The original host-parasite theory assumed well-mixed, homogeneous host populations in which each individual host has the same probability of becoming infected. Although the general concepts remain valid, additional parameters and constraints have been added to the mathematical models as more has been learned about population diversity and the dynamics of viral infections (Chapter 10). For example, immune-resistant viral mutants with differences in virulence and transmissibility can be selected, and some individuals (called super transmitters) can pass infection to others much more readily than the majority. We also now know that virus populations are more diverse than first imagined, and the constellation of possible host populations affects their evolution in ways not easily captured by mathematical equations. Consequently, although the calculations are useful indications of the thresholds that govern the spread of a virus in a population (that is, they help to determine if a disease is likely to die out[R0 is <1] or become endemic [R0 is >1]), they cannot be used to compare possible outcomes in particular cases or for different diseases.
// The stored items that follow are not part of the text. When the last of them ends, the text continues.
(** One call, on the result of getopt; [None] is -1, the end of the options. *)
Definition parse_an_arg (r : option (Z * list Z)) (g : globals) : arg_result :=
  match r with
  | None =>
      match file g with
      | None => Ret (-1) (set_file [] g)
      | Some _ => Ret 0 g
      end
  | Some (c, optarg) =>
      if c =? chr "e" then
        match scan_date optarg with
        | Some (tm_mday, tm_mon, tm_year) =>
            let expdate := mktime tm_mday (tm_mon - 1) (tm_year - 1900) in
            if expdate <=? 0 then Ret (-1) g else Ret 1 (set_date (fmt_d expdate) g)
        | None => Ret (-1) g
        end
      else if c =? chr "m" then Ret 1 (set_mail optarg g)
      else if c =? chr "f" then
        match file g with
        | Some _ => Ret (-1) g
        | None => Ret 1 (set_file optarg g)
        end
      else if c =? chr "i" then Ret 1 (set_inlo optarg g)
      else if c =? chr "x" then Ret 1 (set_xecc optarg g)
      else if c =? chr "l" then Ret 1 (set_lsto optarg g)
      else if c =? chr "o" then Ret 1 (set_file2 optarg g)
      else if c =? chr "r" then Ret 1 (set_rlax (u8 (rlax g + 1)) g)
      else if c =? chr "v" then Ret 1 (set_verbose (verbose g + 1) g)
      else if c =? chr "D" then Ret 1 (set_DEBUGEXEC 1 g)
      else if c =? chr "U" then Ret 1 (set_TRACEABLE 0 g)
      else if c =? chr "C" then
        Exit0 (banner ++ prefixed copying ++ [replicate 4 32 ++ author_f ++ sp ++ author_s ++ sp ++ author_e; []])
      else if c =? chr "A" then Exit0 (banner ++ prefixed abstract)
      else if c =? chr "h" then Exit0 (banner ++ [my_name ++ sp ++ usage] ++ help)
      else if c =? chr "B" then Ret 1 (set_BUSYBOXON 1 g)
      else Ret (-1) g
  end.

(** How parse_args ends. *)
Inductive args_result : Type :=
  | Parsed (g : globals)
  | Printed (printed : list (list Z))
  | Exit1.

(** [do { ... } while (ret)]: the results of getopt, then -1 for ever; the loop
    is cut after [fuel] rounds. *)
Fixpoint parse_loop (fuel : nat) (rs : list (Z * list Z)) (err : Z) (g : globals) : option args_result :=
  match fuel with
  | O => None
  | S fuel =>
      match parse_an_arg (head rs) g with
      | Exit0 printed => Some (Printed printed)
      | Ret ret g =>
          let err := if ret =? -1 then err + 1 else err in
          if negb (ret =? 0) then parse_loop fuel (tail rs) err g
          else Some (if negb (err =? 0) then Exit1 else Parsed g)
      end
  end.

(** The way it ends, and [argv] afterwards. *)
Definition parse_args (argv : list (list Z)) (g : globals) : option (args_result * list (list Z)) :=
  let '(rs, argv) := getopt reorder optstring argv in
  (., argv) <$> parse_loop (length rs + 2) rs 0 g.
End Options.

(** ** read_script *)

Definition SIZE : nat := 4096.

(** The loop of [fread] calls on what is left of the file: the bytes read, or
    [None] when [fuel] rounds are not enough. *)
Fixpoint read_loop (fuel : nat) (content text : list Z) : option (list Z) :=
  match fuel with
  | O => None
  | S fuel =>
      match content with
      | [] => Some text
      | _ => read_loop fuel (drop SIZE content) (text ++ take SIZE content)
      end
  end.

(** The buffer with its terminating NUL, for a file that can be opened. *)
Definition read_script (content : list Z) : option (list Z) :=
  text ← read_loop (S (length content)) content [];
  Some (text ++ [0]).

(** ** eval_shell *)

Record shell : Type := Shell { sh_shll : list Z; sh_inlo : list Z; sh_lsto : list Z; sh_xecc : list Z }.

Definition shellsDB : list shell := map (fun '(s, i, l, x) => Shell (text_of s) (text_of i) (text_of l) (text_of x)) [
  ("perl", "-e", "--", "exec('%s',@ARGV);");
  ("rc",   "-c", "",   "builtin exec %s $*");
  ("sh",   "-c", "",   "exec '%s' `$@`");
  ("bash", "-c", "",   "exec '%s' `$@`");
  ("zsh",  "-c", "",   "exec '%s' `$@`");
  ("bsh",  "-c", "",   "exec '%s' `$@`");
  ("Rsh",  "-c", "",   "exec '%s' `$@`");
  ("ksh",  "-c", "",   "exec '%s' `$@`");
  ("tsh",  "-c", "--", "exec '%s' `$@`");
  ("ash",  "-c", "--", "exec '%s' `$@`");
  ("csh",  "-c", "-b", "exec '%s' $argv");
  ("tcsh", "-c", "-b", "exec '%s' $argv")]%string.

(** The text before the first newline. *)
Fixpoint first_line (text : list Z) : list Z :=
  match text with
  | [] => []
  | b :: text => if b =? 10 then [] else b :: first_line text
  end.

(** [%s]: the characters up to a blank, and the rest. *)
Fixpoint span_word (l : list Z) : list Z * list Z :=
  match l with
  | [] => ([], [])
  | b :: l' => if isspace b then ([], l) else let '(w, r) := span_word l' in (b :: w, r)
  end.
Definition scan_word (l : list Z) : option (list Z * list Z) :=
  match span_word (skip_spaces l) with
  | ([], _) => None
  | (w, r) => Some (w, r)
  end.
Table 1.1 Reproductive numbers for selected viruses
Virus | R 0 a |
---|---|
Measles | 12–18 |
Smallpox | 5–7 |
Polio | ∼7 |
SARS–CoV–2 | 2–3 |
Influenza | |
2009 (H1N1) | 1.47 |
1957, 1968 pandemics | 1.8 |
1918 pandemic | 2.4–5.4 |
Ebola | 1.3–1.8b |
aValues from Centers for Disease Control and Prevention website.
bSource: Chowell G et al. 2004. J Theoret Biol 229:199–126.
While mathematical formulas and statistics are crucial to all studies in virology, they are of particular value in viral epidemiology. An understanding of some essential principles concerning the use of statistics in virology is provided in Box 1.6.